▽

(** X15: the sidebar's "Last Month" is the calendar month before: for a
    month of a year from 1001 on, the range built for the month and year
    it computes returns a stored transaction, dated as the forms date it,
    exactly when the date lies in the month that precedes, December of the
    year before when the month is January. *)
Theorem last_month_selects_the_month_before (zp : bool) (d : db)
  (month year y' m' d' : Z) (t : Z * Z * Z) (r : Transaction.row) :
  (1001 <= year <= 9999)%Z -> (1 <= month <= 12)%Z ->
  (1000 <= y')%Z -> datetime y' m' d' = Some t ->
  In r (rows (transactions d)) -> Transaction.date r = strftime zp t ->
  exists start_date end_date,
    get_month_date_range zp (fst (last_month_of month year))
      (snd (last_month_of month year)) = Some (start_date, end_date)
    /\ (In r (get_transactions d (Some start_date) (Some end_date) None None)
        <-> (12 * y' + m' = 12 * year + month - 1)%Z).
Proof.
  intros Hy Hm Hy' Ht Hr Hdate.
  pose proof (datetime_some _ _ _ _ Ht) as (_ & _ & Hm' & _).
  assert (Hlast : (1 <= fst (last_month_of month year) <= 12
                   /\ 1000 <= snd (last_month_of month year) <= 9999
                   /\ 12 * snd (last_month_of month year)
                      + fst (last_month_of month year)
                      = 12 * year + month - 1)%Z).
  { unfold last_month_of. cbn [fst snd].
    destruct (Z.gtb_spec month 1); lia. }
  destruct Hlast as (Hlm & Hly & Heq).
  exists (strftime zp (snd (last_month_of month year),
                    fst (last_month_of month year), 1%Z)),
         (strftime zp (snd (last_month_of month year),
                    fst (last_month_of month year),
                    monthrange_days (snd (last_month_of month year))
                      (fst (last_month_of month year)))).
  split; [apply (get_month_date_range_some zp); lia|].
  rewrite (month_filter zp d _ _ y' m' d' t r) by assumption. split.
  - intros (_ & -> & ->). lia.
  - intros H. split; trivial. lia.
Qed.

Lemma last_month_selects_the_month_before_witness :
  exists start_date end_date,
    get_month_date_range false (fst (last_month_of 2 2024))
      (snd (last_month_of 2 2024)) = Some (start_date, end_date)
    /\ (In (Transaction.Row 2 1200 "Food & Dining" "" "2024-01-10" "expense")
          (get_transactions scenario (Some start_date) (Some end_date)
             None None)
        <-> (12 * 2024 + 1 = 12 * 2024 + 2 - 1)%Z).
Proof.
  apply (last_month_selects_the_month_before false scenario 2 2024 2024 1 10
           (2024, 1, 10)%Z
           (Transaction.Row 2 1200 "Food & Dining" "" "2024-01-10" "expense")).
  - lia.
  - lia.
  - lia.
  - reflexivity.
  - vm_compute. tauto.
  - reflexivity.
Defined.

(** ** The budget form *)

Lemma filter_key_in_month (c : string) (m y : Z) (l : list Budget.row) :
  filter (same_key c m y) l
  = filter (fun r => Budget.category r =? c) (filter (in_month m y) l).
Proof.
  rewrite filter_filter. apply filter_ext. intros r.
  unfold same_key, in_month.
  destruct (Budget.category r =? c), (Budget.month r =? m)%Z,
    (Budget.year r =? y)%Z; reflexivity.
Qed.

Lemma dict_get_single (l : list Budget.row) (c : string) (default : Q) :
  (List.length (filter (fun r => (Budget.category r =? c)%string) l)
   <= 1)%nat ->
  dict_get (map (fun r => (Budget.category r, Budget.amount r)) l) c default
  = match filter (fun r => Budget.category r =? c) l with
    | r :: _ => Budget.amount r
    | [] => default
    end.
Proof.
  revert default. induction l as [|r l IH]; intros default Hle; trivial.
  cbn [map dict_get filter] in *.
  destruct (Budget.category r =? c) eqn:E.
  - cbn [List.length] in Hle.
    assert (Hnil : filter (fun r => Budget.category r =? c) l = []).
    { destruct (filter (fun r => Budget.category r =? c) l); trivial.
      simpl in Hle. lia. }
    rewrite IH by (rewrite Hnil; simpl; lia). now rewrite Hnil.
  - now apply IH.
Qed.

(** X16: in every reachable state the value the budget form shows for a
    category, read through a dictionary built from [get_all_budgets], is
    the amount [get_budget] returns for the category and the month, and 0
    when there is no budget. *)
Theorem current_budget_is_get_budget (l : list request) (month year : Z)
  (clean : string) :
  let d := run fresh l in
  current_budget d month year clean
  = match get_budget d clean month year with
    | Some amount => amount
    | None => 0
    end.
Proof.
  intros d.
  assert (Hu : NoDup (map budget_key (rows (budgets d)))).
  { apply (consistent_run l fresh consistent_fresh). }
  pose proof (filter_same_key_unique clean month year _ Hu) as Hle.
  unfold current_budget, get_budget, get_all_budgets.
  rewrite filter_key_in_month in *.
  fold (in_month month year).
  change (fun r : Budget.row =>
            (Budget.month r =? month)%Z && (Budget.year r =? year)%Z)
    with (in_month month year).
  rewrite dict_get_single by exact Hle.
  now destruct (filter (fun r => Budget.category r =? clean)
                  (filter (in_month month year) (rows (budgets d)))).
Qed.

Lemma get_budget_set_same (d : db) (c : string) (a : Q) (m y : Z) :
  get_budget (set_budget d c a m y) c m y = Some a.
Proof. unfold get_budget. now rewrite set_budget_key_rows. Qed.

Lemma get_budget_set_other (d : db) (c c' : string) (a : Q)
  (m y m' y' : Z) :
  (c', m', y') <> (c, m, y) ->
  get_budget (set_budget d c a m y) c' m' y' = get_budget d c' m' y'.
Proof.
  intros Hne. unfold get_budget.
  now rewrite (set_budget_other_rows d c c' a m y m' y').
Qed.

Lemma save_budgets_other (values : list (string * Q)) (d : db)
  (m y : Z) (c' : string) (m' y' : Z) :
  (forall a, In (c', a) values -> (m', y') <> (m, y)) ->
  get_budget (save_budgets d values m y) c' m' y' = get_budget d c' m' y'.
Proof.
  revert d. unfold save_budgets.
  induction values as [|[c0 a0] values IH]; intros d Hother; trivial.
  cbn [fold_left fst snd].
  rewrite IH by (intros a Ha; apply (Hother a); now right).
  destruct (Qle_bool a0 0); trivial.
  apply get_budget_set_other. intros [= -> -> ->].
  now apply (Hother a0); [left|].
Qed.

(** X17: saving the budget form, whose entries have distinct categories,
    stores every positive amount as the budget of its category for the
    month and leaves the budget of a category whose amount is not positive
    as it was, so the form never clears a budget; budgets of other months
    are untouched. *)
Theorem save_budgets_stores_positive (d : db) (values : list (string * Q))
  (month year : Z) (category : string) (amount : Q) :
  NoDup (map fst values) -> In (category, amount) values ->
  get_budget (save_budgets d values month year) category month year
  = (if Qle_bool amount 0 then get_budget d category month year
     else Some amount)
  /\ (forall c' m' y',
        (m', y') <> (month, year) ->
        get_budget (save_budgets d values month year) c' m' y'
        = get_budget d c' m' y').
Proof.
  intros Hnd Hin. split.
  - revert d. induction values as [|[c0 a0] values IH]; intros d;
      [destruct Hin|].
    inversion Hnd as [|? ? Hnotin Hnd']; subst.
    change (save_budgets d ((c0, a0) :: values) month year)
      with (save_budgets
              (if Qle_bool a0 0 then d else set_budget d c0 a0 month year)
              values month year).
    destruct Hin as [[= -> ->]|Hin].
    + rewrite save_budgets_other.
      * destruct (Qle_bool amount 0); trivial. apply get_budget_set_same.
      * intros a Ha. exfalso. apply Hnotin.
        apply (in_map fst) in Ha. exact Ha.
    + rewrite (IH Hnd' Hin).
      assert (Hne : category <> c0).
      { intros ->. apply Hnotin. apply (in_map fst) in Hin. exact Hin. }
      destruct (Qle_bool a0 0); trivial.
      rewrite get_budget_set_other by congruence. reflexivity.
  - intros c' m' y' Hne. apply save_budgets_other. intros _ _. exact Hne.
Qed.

△

__HOW TO COMPLETE THIS TASK__. Restate the listing word for word.

__TASK RESPONSE__.
(** X15: the sidebar's "Last Month" is the calendar month before: for a
    month of a year from 1001 on, the range built for the month and year
    it computes returns a stored transaction, dated as the forms date it,
    exactly when the date lies in the month that precedes, December of the
    year before when the month is January. *)
Theorem last_month_selects_the_month_before (zp : bool) (d : db)
  (month year y' m' d' : Z) (t : Z * Z * Z) (r : Transaction.row) :
  (1001 <= year <= 9999)%Z -> (1 <= month <= 12)%Z ->
  (1000 <= y')%Z -> datetime y' m' d' = Some t ->
  In r (rows (transactions d)) -> Transaction.date r = strftime zp t ->
  exists start_date end_date,
    get_month_date_range zp (fst (last_month_of month year))
      (snd (last_month_of month year)) = Some (start_date, end_date)
    /\ (In r (get_transactions d (Some start_date) (Some end_date) None None)
        <-> (12 * y' + m' = 12 * year + month - 1)%Z).
Proof.
  intros Hy Hm Hy' Ht Hr Hdate.
  pose proof (datetime_some _ _ _ _ Ht) as (_ & _ & Hm' & _).
  assert (Hlast : (1 <= fst (last_month_of month year) <= 12
                   /\ 1000 <= snd (last_month_of month year) <= 9999
                   /\ 12 * snd (last_month_of month year)
                      + fst (last_month_of month year)
                      = 12 * year + month - 1)%Z).
  { unfold last_month_of. cbn [fst snd].
    destruct (Z.gtb_spec month 1); lia. }
  destruct Hlast as (Hlm & Hly & Heq).
  exists (strftime zp (snd (last_month_of month year),
                    fst (last_month_of month year), 1%Z)),
         (strftime zp (snd (last_month_of month year),
                    fst (last_month_of month year),
                    monthrange_days (snd (last_month_of month year))
                      (fst (last_month_of month year)))).
  split; [apply (get_month_date_range_some zp); lia|].
  rewrite (month_filter zp d _ _ y' m' d' t r) by assumption. split.
  - intros (_ & -> & ->). lia.
  - intros H. split; trivial. lia.
Qed.

Lemma last_month_selects_the_month_before_witness :
  exists start_date end_date,
    get_month_date_range false (fst (last_month_of 2 2024))
      (snd (last_month_of 2 2024)) = Some (start_date, end_date)
    /\ (In (Transaction.Row 2 1200 "Food & Dining" "" "2024-01-10" "expense")
          (get_transactions scenario (Some start_date) (Some end_date)
             None None)
        <-> (12 * 2024 + 1 = 12 * 2024 + 2 - 1)%Z).
Proof.
  apply (last_month_selects_the_month_before false scenario 2 2024 2024 1 10
           (2024, 1, 10)%Z
           (Transaction.Row 2 1200 "Food & Dining" "" "2024-01-10" "expense")).
  - lia.
  - lia.
  - lia.
  - reflexivity.
  - vm_compute. tauto.
  - reflexivity.
Defined.

(** ** The budget form *)

Lemma filter_key_in_month (c : string) (m y : Z) (l : list Budget.row) :
  filter (same_key c m y) l
  = filter (fun r => Budget.category r =? c) (filter (in_month m y) l).
Proof.
  rewrite filter_filter. apply filter_ext. intros r.
  unfold same_key, in_month.
  destruct (Budget.category r =? c), (Budget.month r =? m)%Z,
    (Budget.year r =? y)%Z; reflexivity.
Qed.

Lemma dict_get_single (l : list Budget.row) (c : string) (default : Q) :
  (List.length (filter (fun r => (Budget.category r =? c)%string) l)
   <= 1)%nat ->
  dict_get (map (fun r => (Budget.category r, Budget.amount r)) l) c default
  = match filter (fun r => Budget.category r =? c) l with
    | r :: _ => Budget.amount r
    | [] => default
    end.
Proof.
  revert default. induction l as [|r l IH]; intros default Hle; trivial.
  cbn [map dict_get filter] in *.
  destruct (Budget.category r =? c) eqn:E.
  - cbn [List.length] in Hle.
    assert (Hnil : filter (fun r => Budget.category r =? c) l = []).
    { destruct (filter (fun r => Budget.category r =? c) l); trivial.
      simpl in Hle. lia. }
    rewrite IH by (rewrite Hnil; simpl; lia). now rewrite Hnil.
  - now apply IH.
Qed.

(** X16: in every reachable state the value the budget form shows for a
    category, read through a dictionary built from [get_all_budgets], is
    the amount [get_budget] returns for the category and the month, and 0
    when there is no budget. *)
Theorem current_budget_is_get_budget (l : list request) (month year : Z)
  (clean : string) :
  let d := run fresh l in
  current_budget d month year clean
  = match get_budget d clean month year with
    | Some amount => amount
    | None => 0
    end.
Proof.
  intros d.
  assert (Hu : NoDup (map budget_key (rows (budgets d)))).
  { apply (consistent_run l fresh consistent_fresh). }
  pose proof (filter_same_key_unique clean month year _ Hu) as Hle.
  unfold current_budget, get_budget, get_all_budgets.
  rewrite filter_key_in_month in *.
  fold (in_month month year).
  change (fun r : Budget.row =>
            (Budget.month r =? month)%Z && (Budget.year r =? year)%Z)
    with (in_month month year).
  rewrite dict_get_single by exact Hle.
  now destruct (filter (fun r => Budget.category r =? clean)
                  (filter (in_month month year) (rows (budgets d)))).
Qed.

Lemma get_budget_set_same (d : db) (c : string) (a : Q) (m y : Z) :
  get_budget (set_budget d c a m y) c m y = Some a.
Proof. unfold get_budget. now rewrite set_budget_key_rows. Qed.

Lemma get_budget_set_other (d : db) (c c' : string) (a : Q)
  (m y m' y' : Z) :
  (c', m', y') <> (c, m, y) ->
  get_budget (set_budget d c a m y) c' m' y' = get_budget d c' m' y'.
Proof.
  intros Hne. unfold get_budget.
  now rewrite (set_budget_other_rows d c c' a m y m' y').
Qed.

Lemma save_budgets_other (values : list (string * Q)) (d : db)
  (m y : Z) (c' : string) (m' y' : Z) :
  (forall a, In (c', a) values -> (m', y') <> (m, y)) ->
  get_budget (save_budgets d values m y) c' m' y' = get_budget d c' m' y'.
Proof.
  revert d. unfold save_budgets.
  induction values as [|[c0 a0] values IH]; intros d Hother; trivial.
  cbn [fold_left fst snd].
  rewrite IH by (intros a Ha; apply (Hother a); now right).
  destruct (Qle_bool a0 0); trivial.
  apply get_budget_set_other. intros [= -> -> ->].
  now apply (Hother a0); [left|].
Qed.

(** X17: saving the budget form, whose entries have distinct categories,
    stores every positive amount as the budget of its category for the
    month and leaves the budget of a category whose amount is not positive
    as it was, so the form never clears a budget; budgets of other months
    are untouched. *)
Theorem save_budgets_stores_positive (d : db) (values : list (string * Q))
  (month year : Z) (category : string) (amount : Q) :
  NoDup (map fst values) -> In (category, amount) values ->
  get_budget (save_budgets d values month year) category month year
  = (if Qle_bool amount 0 then get_budget d category month year
     else Some amount)
  /\ (forall c' m' y',
        (m', y') <> (month, year) ->
        get_budget (save_budgets d values month year) c' m' y'
        = get_budget d c' m' y').
Proof.
  intros Hnd Hin. split.
  - revert d. induction values as [|[c0 a0] values IH]; intros d;
      [destruct Hin|].
    inversion Hnd as [|? ? Hnotin Hnd']; subst.
    change (save_budgets d ((c0, a0) :: values) month year)
      with (save_budgets
              (if Qle_bool a0 0 then d else set_budget d c0 a0 month year)
              values month year).
    destruct Hin as [[= -> ->]|Hin].
    + rewrite save_budgets_other.
      * destruct (Qle_bool amount 0); trivial. apply get_budget_set_same.
      * intros a Ha. exfalso. apply Hnotin.
        apply (in_map fst) in Ha. exact Ha.
    + rewrite (IH Hnd' Hin).
      assert (Hne : category <> c0).
      { intros ->. apply Hnotin. apply (in_map fst) in Hin. exact Hin. }
      destruct (Qle_bool a0 0); trivial.
      rewrite get_budget_set_other by congruence. reflexivity.
  - intros c' m' y' Hne. apply save_budgets_other. intros _ _. exact Hne.
Qed.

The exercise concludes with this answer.